● REQUIREMENT
In the entries that follow, how many lines include the string "fval"? The answer is the number only.

● DATA FOR ANALYSIS
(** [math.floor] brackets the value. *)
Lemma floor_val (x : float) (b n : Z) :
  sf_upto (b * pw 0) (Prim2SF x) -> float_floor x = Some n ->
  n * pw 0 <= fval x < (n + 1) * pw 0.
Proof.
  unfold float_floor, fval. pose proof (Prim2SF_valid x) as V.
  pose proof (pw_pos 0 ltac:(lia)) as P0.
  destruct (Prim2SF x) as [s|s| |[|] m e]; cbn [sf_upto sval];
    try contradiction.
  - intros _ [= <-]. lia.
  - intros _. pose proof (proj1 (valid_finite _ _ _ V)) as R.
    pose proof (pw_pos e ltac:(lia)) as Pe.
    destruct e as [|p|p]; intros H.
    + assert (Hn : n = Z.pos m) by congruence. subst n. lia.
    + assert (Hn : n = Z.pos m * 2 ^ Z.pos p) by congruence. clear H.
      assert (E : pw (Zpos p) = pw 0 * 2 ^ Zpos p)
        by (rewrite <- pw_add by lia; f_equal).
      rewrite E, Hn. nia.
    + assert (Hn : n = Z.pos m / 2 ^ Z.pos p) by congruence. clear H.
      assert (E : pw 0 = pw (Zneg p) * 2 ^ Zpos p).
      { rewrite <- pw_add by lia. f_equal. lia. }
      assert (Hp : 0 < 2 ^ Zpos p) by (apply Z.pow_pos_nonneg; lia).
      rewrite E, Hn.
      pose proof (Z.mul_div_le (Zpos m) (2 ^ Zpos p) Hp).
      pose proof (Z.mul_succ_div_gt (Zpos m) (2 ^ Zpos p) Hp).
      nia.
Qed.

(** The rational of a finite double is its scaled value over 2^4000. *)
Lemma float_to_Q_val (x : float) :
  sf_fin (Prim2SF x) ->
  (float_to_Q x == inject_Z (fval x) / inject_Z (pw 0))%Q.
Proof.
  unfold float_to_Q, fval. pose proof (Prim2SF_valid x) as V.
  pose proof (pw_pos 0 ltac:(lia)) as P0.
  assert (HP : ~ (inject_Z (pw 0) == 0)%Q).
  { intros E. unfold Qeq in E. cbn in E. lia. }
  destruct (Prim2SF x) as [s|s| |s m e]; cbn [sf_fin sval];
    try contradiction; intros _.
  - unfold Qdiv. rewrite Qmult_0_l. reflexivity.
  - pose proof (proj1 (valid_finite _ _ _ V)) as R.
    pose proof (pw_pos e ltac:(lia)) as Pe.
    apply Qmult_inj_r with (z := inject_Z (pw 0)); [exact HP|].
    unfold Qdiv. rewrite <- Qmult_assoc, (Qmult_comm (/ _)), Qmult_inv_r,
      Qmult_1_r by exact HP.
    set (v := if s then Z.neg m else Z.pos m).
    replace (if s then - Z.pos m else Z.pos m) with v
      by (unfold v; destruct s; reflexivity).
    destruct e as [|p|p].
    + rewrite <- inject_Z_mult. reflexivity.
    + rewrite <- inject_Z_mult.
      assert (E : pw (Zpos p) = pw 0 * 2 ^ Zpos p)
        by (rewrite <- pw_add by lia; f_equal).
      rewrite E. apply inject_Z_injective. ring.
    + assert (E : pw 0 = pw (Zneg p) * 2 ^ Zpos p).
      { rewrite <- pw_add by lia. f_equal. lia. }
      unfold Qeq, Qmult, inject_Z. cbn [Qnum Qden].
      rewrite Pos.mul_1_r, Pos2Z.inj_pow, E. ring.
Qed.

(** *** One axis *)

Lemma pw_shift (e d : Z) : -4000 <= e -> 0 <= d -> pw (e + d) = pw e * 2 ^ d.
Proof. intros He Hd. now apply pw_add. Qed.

--

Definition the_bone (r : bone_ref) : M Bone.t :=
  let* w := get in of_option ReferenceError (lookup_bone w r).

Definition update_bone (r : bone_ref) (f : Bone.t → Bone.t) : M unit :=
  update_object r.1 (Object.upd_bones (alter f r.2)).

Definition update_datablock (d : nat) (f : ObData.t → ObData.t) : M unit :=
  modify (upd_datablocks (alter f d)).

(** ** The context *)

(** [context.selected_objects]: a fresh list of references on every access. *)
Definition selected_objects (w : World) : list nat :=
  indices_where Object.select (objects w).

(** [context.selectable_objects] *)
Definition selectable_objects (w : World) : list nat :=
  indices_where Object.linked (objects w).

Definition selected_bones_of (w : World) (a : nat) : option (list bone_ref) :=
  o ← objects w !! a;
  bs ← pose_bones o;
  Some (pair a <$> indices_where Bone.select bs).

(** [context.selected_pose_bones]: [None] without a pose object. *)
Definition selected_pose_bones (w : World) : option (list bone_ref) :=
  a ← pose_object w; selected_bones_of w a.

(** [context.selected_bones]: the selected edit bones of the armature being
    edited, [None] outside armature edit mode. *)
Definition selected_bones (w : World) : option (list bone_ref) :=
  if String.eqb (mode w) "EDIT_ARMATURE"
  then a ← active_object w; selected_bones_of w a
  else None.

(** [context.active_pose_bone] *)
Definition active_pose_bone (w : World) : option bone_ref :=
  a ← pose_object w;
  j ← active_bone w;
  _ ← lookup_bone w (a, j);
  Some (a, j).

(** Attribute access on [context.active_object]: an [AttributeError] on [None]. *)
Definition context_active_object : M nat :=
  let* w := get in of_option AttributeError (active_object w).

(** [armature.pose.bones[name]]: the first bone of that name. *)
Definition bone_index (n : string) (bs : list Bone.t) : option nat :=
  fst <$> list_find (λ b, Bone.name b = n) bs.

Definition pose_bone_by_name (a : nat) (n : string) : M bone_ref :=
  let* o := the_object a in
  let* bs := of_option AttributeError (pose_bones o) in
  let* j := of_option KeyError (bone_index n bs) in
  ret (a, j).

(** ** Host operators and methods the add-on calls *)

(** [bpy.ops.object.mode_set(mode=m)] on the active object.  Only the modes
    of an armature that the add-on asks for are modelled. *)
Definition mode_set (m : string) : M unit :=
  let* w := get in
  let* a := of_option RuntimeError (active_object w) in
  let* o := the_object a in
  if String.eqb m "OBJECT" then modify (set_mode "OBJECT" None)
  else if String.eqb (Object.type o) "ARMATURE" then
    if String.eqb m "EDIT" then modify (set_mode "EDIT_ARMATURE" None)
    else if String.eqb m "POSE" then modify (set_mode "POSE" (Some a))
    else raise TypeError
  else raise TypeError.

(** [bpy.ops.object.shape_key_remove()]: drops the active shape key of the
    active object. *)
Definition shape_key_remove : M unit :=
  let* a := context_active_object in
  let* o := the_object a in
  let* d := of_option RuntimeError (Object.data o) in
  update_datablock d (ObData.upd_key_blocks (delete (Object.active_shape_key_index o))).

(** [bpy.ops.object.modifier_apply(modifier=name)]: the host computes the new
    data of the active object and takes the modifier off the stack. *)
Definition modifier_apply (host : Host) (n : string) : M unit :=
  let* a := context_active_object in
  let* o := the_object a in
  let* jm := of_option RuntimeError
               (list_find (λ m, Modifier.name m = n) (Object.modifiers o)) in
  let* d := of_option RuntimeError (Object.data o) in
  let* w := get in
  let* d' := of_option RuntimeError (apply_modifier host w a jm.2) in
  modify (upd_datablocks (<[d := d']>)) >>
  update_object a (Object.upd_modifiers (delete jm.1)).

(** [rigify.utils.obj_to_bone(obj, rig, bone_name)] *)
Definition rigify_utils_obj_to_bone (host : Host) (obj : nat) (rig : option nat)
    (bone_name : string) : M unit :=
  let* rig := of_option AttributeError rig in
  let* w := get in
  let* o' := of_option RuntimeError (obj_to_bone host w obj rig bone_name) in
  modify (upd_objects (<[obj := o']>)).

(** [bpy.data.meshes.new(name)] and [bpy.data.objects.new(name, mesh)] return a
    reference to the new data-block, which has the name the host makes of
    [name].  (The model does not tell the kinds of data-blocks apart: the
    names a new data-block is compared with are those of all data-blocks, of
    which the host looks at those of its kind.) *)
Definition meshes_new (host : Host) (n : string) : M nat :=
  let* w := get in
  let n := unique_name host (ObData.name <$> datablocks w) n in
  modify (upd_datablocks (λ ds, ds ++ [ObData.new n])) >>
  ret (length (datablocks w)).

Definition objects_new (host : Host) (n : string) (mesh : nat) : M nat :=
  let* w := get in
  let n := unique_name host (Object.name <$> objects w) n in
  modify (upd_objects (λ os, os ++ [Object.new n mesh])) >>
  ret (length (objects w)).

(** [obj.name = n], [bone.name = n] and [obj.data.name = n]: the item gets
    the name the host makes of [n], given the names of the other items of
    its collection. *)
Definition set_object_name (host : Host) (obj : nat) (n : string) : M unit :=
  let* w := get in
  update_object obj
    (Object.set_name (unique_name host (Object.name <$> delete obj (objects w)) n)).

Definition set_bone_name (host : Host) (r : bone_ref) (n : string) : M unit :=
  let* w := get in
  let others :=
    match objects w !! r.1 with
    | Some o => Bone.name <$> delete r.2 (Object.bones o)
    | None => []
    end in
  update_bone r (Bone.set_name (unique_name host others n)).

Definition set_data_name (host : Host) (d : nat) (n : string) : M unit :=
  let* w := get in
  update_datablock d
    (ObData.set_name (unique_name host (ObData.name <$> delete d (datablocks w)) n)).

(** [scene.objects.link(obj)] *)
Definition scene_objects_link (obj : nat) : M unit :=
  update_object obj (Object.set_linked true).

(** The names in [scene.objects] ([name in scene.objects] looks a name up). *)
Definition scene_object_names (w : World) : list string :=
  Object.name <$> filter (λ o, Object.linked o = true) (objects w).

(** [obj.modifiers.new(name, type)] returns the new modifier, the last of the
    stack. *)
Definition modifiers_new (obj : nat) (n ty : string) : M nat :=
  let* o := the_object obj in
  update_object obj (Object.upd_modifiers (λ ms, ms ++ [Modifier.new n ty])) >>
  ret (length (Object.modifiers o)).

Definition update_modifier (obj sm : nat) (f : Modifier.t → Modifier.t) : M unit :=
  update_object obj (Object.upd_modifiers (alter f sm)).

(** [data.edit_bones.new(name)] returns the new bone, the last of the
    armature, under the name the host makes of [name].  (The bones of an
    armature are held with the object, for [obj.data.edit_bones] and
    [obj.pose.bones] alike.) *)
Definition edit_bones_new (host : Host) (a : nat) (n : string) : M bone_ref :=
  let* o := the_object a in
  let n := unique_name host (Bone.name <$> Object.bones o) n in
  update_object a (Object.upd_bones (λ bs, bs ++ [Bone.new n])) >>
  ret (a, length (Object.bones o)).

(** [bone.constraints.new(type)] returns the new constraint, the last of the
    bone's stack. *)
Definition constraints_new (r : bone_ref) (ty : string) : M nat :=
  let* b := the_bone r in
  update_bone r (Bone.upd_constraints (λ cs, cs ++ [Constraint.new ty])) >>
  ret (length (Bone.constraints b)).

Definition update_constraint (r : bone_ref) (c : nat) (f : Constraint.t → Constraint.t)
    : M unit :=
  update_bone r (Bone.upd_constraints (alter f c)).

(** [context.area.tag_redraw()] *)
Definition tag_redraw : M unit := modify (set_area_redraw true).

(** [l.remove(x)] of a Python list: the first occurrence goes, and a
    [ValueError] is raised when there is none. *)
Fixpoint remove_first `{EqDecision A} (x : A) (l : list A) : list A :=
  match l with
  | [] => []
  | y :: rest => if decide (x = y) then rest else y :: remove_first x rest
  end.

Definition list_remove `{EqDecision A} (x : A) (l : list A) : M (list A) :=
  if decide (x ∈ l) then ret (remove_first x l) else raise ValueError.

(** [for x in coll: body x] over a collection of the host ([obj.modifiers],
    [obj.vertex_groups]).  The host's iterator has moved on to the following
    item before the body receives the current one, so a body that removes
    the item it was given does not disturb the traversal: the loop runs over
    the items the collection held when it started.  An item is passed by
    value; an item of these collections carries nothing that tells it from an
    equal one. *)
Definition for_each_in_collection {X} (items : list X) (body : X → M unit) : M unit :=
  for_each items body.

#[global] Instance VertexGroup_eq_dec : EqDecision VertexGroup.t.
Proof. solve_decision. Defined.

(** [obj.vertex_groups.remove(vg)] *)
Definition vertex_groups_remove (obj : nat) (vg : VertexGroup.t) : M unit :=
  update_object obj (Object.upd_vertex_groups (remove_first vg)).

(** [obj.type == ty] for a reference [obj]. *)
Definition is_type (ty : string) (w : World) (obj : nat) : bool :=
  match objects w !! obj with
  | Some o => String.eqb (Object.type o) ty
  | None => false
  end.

--

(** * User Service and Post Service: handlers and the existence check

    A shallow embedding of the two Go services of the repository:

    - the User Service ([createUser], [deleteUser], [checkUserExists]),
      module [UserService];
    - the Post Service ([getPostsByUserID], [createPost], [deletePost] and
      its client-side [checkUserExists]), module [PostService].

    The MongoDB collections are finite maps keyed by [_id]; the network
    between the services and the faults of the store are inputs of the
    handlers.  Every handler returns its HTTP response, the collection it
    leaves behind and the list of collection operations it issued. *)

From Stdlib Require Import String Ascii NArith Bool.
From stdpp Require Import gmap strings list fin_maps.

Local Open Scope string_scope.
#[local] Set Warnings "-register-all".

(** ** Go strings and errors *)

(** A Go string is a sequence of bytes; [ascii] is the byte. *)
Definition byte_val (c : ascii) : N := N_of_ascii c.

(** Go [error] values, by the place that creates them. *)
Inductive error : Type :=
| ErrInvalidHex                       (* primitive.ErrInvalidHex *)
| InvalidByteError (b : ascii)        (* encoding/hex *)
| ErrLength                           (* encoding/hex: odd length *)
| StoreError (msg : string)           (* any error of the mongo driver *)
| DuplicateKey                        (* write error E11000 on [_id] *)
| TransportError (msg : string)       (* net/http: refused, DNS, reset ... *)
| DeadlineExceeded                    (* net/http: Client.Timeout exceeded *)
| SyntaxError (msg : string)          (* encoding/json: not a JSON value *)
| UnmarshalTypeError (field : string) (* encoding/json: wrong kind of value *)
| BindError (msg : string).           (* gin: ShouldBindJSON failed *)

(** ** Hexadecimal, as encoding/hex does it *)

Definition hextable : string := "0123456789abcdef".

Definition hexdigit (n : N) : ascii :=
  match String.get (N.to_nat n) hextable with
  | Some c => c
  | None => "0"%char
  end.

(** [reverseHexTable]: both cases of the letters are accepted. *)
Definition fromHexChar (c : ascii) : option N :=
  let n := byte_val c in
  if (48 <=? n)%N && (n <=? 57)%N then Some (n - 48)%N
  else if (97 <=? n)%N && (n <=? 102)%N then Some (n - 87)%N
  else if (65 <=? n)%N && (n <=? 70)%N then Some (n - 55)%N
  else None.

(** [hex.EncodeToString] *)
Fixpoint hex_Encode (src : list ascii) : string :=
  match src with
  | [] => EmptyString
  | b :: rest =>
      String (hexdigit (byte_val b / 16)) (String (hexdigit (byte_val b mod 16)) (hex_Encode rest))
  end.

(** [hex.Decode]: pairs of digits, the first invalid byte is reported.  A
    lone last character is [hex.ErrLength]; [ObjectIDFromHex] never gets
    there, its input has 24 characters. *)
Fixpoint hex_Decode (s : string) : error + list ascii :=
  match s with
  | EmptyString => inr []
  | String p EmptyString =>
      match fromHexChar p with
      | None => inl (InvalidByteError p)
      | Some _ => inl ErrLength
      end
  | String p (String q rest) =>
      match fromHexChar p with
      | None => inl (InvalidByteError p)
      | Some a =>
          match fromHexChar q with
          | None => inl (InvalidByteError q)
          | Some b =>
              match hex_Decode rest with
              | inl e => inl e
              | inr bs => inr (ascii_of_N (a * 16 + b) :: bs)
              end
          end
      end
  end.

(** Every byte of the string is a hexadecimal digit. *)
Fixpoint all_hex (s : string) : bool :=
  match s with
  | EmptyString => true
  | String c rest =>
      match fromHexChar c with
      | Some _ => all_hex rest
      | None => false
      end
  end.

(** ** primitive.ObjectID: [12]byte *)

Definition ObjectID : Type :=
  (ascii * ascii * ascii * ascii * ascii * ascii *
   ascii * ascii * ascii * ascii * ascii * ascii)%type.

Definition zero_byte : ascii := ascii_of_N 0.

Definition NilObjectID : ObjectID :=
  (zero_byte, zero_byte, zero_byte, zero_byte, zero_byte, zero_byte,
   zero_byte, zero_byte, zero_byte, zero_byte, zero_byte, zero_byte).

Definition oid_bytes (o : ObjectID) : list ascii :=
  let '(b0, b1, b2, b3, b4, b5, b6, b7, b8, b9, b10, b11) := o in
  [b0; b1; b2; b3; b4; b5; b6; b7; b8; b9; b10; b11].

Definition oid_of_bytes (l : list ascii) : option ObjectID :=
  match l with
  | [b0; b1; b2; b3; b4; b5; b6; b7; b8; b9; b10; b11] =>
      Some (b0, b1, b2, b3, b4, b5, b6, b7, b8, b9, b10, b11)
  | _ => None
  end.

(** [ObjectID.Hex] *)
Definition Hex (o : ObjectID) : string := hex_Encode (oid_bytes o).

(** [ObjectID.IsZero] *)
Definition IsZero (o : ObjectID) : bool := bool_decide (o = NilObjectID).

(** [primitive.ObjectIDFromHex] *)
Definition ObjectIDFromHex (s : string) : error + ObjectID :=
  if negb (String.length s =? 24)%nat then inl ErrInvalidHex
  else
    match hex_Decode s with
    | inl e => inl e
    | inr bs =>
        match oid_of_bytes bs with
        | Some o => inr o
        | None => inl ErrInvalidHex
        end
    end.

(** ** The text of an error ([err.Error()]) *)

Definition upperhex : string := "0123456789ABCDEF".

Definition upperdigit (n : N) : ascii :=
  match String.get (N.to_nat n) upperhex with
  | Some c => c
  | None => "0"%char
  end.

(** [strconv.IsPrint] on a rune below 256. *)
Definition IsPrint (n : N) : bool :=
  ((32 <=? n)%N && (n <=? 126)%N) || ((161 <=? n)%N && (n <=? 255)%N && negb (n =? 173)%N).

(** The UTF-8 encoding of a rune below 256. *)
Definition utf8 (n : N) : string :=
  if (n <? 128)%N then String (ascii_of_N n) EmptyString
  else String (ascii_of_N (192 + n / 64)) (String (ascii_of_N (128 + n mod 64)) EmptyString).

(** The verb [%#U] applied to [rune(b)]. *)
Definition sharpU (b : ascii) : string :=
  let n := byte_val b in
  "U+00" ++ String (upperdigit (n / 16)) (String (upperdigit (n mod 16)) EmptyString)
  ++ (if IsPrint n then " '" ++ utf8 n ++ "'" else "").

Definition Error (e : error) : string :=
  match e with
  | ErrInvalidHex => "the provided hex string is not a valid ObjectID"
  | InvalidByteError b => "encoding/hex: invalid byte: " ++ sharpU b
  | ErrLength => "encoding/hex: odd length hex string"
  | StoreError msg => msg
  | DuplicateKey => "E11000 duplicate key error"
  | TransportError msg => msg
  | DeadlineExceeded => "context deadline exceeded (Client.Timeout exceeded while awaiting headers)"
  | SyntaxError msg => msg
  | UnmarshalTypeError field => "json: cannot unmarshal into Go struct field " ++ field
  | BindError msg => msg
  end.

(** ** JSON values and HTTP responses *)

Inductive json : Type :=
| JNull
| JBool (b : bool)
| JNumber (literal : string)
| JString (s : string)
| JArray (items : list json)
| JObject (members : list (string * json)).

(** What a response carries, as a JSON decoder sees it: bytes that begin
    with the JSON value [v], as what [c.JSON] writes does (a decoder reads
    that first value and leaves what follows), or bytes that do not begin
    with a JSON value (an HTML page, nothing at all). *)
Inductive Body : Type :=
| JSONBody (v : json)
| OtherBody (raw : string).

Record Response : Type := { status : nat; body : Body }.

● YOUR SOLUTION
4